The circle of his Edinburgh acquaintances gradually widened.

"About 1788," he writes, "I began to feel and take my ground in society. A ready wit, a good deal of enthusiasm, and a perception that soon ripened into tact and observation of character, rendered me an acceptable companion to many young

men whose acquisitions in philosophy and science were infinitely superior to anything I could boast."

By this society he was stimulated to give his attention to more solid and serious studies than hitherto. He was a member of various debating clubs, then as now a feature of Edinburgh university life. Chief of these was the celebrated Speculative Society, whose last most distinguished member was R. L. Stevenson. He thus became acquainted with Francis Jeffrey, future editor of the Edinburgh Review, Lord Advocate of Scotland, world-famed judge and critic.

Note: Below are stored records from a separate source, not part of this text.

(* ===== verification/MetaServer.v ===== *)
(** * The server of a meta node (cmd/influxd-meta/run/server.go)

    Construction with the move of the node file, opening, which goes through the
    metadata client ([MetaClient]) and the meta service ([Lifecycle]), and
    closing. *)

From Stdlib Require Import ZArith Lia.
From Stdlib Require Import Strings.Byte Strings.Ascii Strings.String.
From S2P Require Import Prelude GoLib GoText Configs MetaData StoreFSM MetaClient Lifecycle Process CmdLine.

Local Open Scope Z_scope.

(** ** Files *)

(** [os.Rename] *)
Definition Rename (old new : os.path) : GoM os.world unit := λ w,
  match os.entry w old, os.w_dirs w !! os.p_dir new with
  | None, _ | _, None => (Err (errorf "rename: no such file or directory"), w)
  | Some e, Some _ => (os.Remove old ≫= λ _, modify (λ w, os.set_entry w new e)) w
  end.

(** The open-source [influxdb.LoadNode], [os.IsNotExist] of its error, and
    [node.Save]. *)
Class NodeFile : Type := {
  node_t : Type;
  LoadNode : os.world → string → res node_t;
  IsNotExist : error → bool;
  node_Save : node_t → GoM os.world unit;
}.

Section server.
  Context `{OssMeta, OssCommands, Transport, OssClient, RaftEnv, NodeFile}.
  (** Listening on the shared address and for the service; creating a file. *)
  Context (listenTCP : string → res unit) (listenHTTP : bool → string → res string) (create : string → bool).

(** [Server] *)
Record MetaServer : Type := mkMetaServer {
  mv_config : MetaConfig;
  mv_BindAddress : string;
  mv_Listener : option bool;   (* whether it is closed *)
  mv_MetaClient : Client;
  mv_authInfo : string;
  mv_Service : MetaService;
  mv_CPUProfile : string;
  mv_MemProfile : string;
  mv_prof : profiles;
  mv_closing : bool;
}.

Definition set_MetaClient (c : Client) (s : MetaServer) : MetaServer :=
  mkMetaServer (mv_config s) (mv_BindAddress s) (mv_Listener s) c (mv_authInfo s) (mv_Service s)
    (mv_CPUProfile s) (mv_MemProfile s) (mv_prof s) (mv_closing s).
Definition set_Service (v : MetaService) (s : MetaServer) : MetaServer :=
  mkMetaServer (mv_config s) (mv_BindAddress s) (mv_Listener s) (mv_MetaClient s) (mv_authInfo s) v
    (mv_CPUProfile s) (mv_MemProfile s) (mv_prof s) (mv_closing s).
Definition set_mvListener (l : option bool) (s : MetaServer) : MetaServer :=
  mkMetaServer (mv_config s) (mv_BindAddress s) l (mv_MetaClient s) (mv_authInfo s) (mv_Service s)
    (mv_CPUProfile s) (mv_MemProfile s) (mv_prof s) (mv_closing s).
Definition set_mvProf (p : profiles) (s : MetaServer) : MetaServer :=
  mkMetaServer (mv_config s) (mv_BindAddress s) (mv_Listener s) (mv_MetaClient s) (mv_authInfo s) (mv_Service s)
    (mv_CPUProfile s) (mv_MemProfile s) p (mv_closing s).
Definition set_authInfo (a : string) (s : MetaServer) : MetaServer :=
  mkMetaServer (mv_config s) (mv_BindAddress s) (mv_Listener s) (mv_MetaClient s) a (mv_Service s)
    (mv_CPUProfile s) (mv_MemProfile s) (mv_prof s) (mv_closing s).
Definition set_mvClosing (s : MetaServer) : MetaServer :=
  mkMetaServer (mv_config s) (mv_BindAddress s) (mv_Listener s) (mv_MetaClient s) (mv_authInfo s) (mv_Service s)
    (mv_CPUProfile s) (mv_MemProfile s) (mv_prof s) true.

(** ** Construction *)

Definition nodeFile : string := "node.json".
Definition oldNodePath (c : MetaConfig) : os.path := os.Path (os.p_dir (splitPath (mcf_Dir c))) nodeFile.
Definition newNodePath (c : MetaConfig) : os.path := os.Path (mcf_Dir c) nodeFile.

(** The move of a node file from the directory above. *)
Definition moveNodeFile (c : MetaConfig) : GoM os.world unit :=
  w ← get_state;
  match os.entry w (oldNodePath c) with
  | Some _ => Rename (oldNodePath c) (newNodePath c)
  | None => mret tt
  end.

(** Loading the node: only a missing file is an error; after any other error the
    node is nil. *)
Definition loadNode (c : MetaConfig) : GoM os.world (option node_t) := λ w,
  match LoadNode w (mcf_Dir c) with
  | Ok n => (Ok (Some n), w)
  | Err e => if IsNotExist e then (Err e, w) else (Ok None, w)
  | Panics => (Panics, w)
  end.

(** Saving the node when its file could not be read: the buffer is empty then and
    does not contain the word that is looked for. *)
Definition saveNode (c : MetaConfig) (node : option node_t) : GoM os.world unit :=
  w ← get_state;
  match os.content w (newNodePath c) with
  | Some _ => mret tt
  | None => match node with
            | Some n => _ ← attempt (node_Save n); mret tt
            | None => panic
            end
  end.

(** [NewServer(c, buildInfo)], and the profiles that the command sets; the network of
    the client is given.  The service has no raft listener. *)
Definition NewMetaServer (n : net) (c : MetaConfig) (cpu mem : string) (prof : profiles) : GoM os.world MetaServer :=
  _ ← wrapErr "mkdir all" (os.MkdirAll (mcf_Dir c));
  _ ← moveNodeFile c;
  node ← loadNode c;
  _ ← saveNode c node;
  mret (mkMetaServer c (mcf_BindAddress c) None (NewClient n) "" (NewMetaService c None) cpu mem prof false).

(** ** Opening and closing *)

Definition onClient {A} (m : GoM Client A) : GoM MetaServer A := zoom mv_MetaClient set_MetaClient m.

(** [initializeMetaClient()]; false while the client still waits for a snapshot.  The
    HTTP client is no state here, and [WaitForDataChanged] only returns a channel. *)
Definition initializeMetaClient (fuel : nat) : GoM MetaServer bool :=
  s ← get_state;
  _ ← onClient (SetMetaServers []);
  _ ← onClient (SetTLS (mcf_HTTPSEnabled (mv_config s)));
  _ ← modify (set_authInfo (mcf_RemoteHostname (mv_config s)));
  onClient (ClientOpen fuel).

(** [s.Service.Open()]: [None] while it still waits. *)
Definition openService (first : list event) (rounds : list (list event)) : ProcM MetaServer (option unit) := λ s,
  match ms_Open listenHTTP first rounds (mv_Service s) with
  | None => (Returns None, s)
  | Some (Ok u, v) => (Returns (Some u), set_Service v s)
  | Some (Err e, v) => (Fails e, set_Service v s)
  | Some (Panics, v) => (Crashes, set_Service v s)
  end.

(** [s.Open()]: [None] while a call still waits. *)
Definition mv_Open (fuel : nat) (first : list event) (rounds : list (list event)) : ProcM MetaServer (option unit) :=
  s ← call get_state;
  _ ← within mv_prof set_mvProf (startProfile create (mv_CPUProfile s) (mv_MemProfile s));
  _ ← wrapping "listen" (check (listenTCP (mv_BindAddress s)));
  _ ← call (modify (set_mvListener (Some false)));
  ready ← call (initializeMetaClient fuel);
  if ready : bool then
    ready ← call (onClient (ClientOpen fuel));
    if ready : bool then
      openService first rounds
    else mret None
  else mret None.

(** [s.Close()]: the errors of client and service are ignored; [None] while a call
    waits for a lock. *)
Definition mv_Close (s : MetaServer) : option (res unit * MetaServer) :=
  let s := set_mvProf (stopProfile (mv_prof s)) s in
  let s := match mv_Listener s with Some _ => set_mvListener (Some true) s | None => s end in
  match onClient ClientClose s with
  | (Panics, s1) => Some (Panics, s1)
  | (_, s1) =>
      match ms_Close (mv_Service s1) with
      | None => None
      | Some (Panics, v) => Some (Panics, set_Service v s1)
      | Some (_, v) =>
          let s2 := set_Service v s1 in
          if mv_closing s2 then Some (Panics, s2) else Some (Ok tt, set_mvClosing s2)
      end
  end.

(** [HTTPAddr()] *)
Definition mv_HTTPAddr (s : MetaServer) : string := mcf_HTTPBindAddress (mv_config s).

(** [monitorErrorChan(ch)]: the errors that are passed on, until the channel or the
    server is closed ([None]). *)
Fixpoint monitorErrorChan (events : list (option error)) : list error :=
  match events with
  | Some e :: events' => e :: monitorErrorChan events'
  | _ => []
  end.

(** ** Opening always fails *)

(** The client has no server to ask when it is opened. *)
Lemma initializeMetaClient_panics fuel s : (initializeMetaClient (S fuel) s).1 = Panics.
Proof. done. Qed.

(** Whatever the configuration and the environment, [Open] does not return: a profile
    or the address can fail before, and then opening the client panics. *)
Lemma mv_Open_outcome fuel first rounds s :
  (mv_Open (S fuel) first rounds s).1 =
  match (startProfile create (mv_CPUProfile s) (mv_MemProfile s) (mv_prof s)).1 with
  | Returns _ => match listenTCP (mv_BindAddress s) with
                 | Err e => Fails (wrap_err "listen" e)
                 | _ => Crashes
                 end
  | Fails e => Fails e
  | Crashes => Crashes
  | Exits code => Exits code
  end.
Proof.
  unfold mv_Open. proc_simpl. cbn -[startProfile initializeMetaClient].
  destruct (startProfile create (mv_CPUProfile s) (mv_MemProfile s) (mv_prof s)) as [[[]|e| |code] p]; cbn; [|done..].
  by destruct (listenTCP (mv_BindAddress s)).
Qed.

End server.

But before this time his apprenticeship was up, and he had begun to read for the Scottish Bar. Though examinations in those days were no serious matter-one day each sufficed for the "trials" in Civil Law and Scots Law-yet Scott calls the years he spent on these legal studies the only ones in his life in which he "applied to learning with stern, steady, and undeviating industry." Every morning he used to get up and walk two miles from George Square to Prince's Street, where before seven o'clock he beat up his friend William Clerk, and went through with him questions in Roman Law and Erskine's Institutes of the Laws of Scotland. In the summer of 1792 both assumed the gown. The courts rose the next day, but not before Scott had received his first guinea fee.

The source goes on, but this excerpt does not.